À 17 ans, Arianna rêvait de s'installer dans la grande ville. De devenir quelqu'un. De quitter sa communauté autochtone et faire mieux que les jeunes autour d'elle, aux prises avec la toxicomanie ou se donnant la mort à l'adolescence.

En James, rencontré sur l'internet, elle a trouvé un homme attentif. Elle est tombée amoureuse et a décidé de s'installer avec lui dans un petit appartement de Montréal. Rapidement, le vent a tourné. Le jeune homme a convaincu Arianna de danser nue pour gagner de l'argent. Pour leur couple, disait-il.

Des histoires comme celle-là, relatée dans leur nouveau livre, les policières du Service de police de la Ville de Montréal (SPVM) Josée Mensales et Diane Veillette en ont vu plus souvent qu'à leur tour. Elles ont mis sur pied il y a 10 ans le programme du SPVM Les Survivantes, pour aider les victimes d'exploitation sexuelle à échapper au joug des trafiquants.

Un choc

En 2015, elles ont été envoyées à Val-d'Or pour travailler dans les communautés autochtones. Elles ont eu tout un choc. C'est à la suite de cette expérience qu'elles ont décidé de se pencher plus particulièrement sur l'exploitation sexuelle dont sont victimes les Inuits et les gens issus des Premières Nations. En a résulté un recueil de témoignages et de réflexions, en anglais et en français, qui sort en librairie mardi : Mon ami... mon agresseur.

« [Les Inuits et les membres des Premières Nations] sont surreprésentés dans le marché de la traite de personnes, mais on n'a à peu près pas de dossiers.

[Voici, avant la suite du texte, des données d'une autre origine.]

(** * TrainLoop of dnadiffusion/utils/train_util.py

    A shallow embedding of the training controller: its constructor, the
    epoch-driven control loop, the gradient step, logging, sampling,
    checkpointing, adapter export and resume.

    The controller is a Python object whose methods mutate its attributes,
    call collaborators (accelerator, sampler, metric function, LoRA saver,
    torch.save / torch.load) and may raise.  It is modelled by a state and
    exception monad over a [World]: the object, a file system of
    checkpoints and the chronological trace of the calls made to the
    collaborators. *)

From stdpp Require Import gmap strings list fin_maps pretty sorting.
From Stdlib Require Import Ascii QArith.

Open Scope Z_scope.

(** ** Python strings *)

Module PyStr.

(** [str(n)] of a Python integer is its decimal numeral, with a leading
    minus sign for negative values: stdpp's [pretty] on [Z]. *)
Definition str (n : Z) : string := pretty n.

(** The scan of [str.replace(old, new)] for a non-empty [old]: leftmost,
    non-overlapping occurrences are replaced in a single left-to-right pass.
    [skip] counts the characters of a matched occurrence still to be
    dropped. *)
Fixpoint replace_scan (old new : string) (skip : nat) (s : string) : string :=
  match s with
  | EmptyString => EmptyString
  | String c s' =>
      match skip with
      | S k => replace_scan old new k s'
      | O =>
          if String.prefix old s
          then new +:+ replace_scan old new (String.length old - 1) s'
          else String c (replace_scan old new 0 s')
      end
  end.

(** With an empty [old], Python inserts [new] before every character and
    at the end. *)
Fixpoint replace_empty (new : string) (s : string) : string :=
  match s with
  | EmptyString => new
  | String c s' => new +:+ String c (replace_empty new s')
  end.

Definition replace (old new s : string) : string :=
  match old with
  | EmptyString => replace_empty new s
  | String _ _ => replace_scan old new 0 s
  end.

Ce n'est pas normal. »

- Josée Mensales

« Il faut le reconnaître. Il faut en parler et réagir », poursuit-elle.

Pour les deux agentes, il est nécessaire d'adapter les méthodes d'intervention aux communautés autochtones. Elles sont bien conscientes des traumatismes ancrés au fil des ans : les pensionnats et les expériences très négatives avec les autorités, notamment.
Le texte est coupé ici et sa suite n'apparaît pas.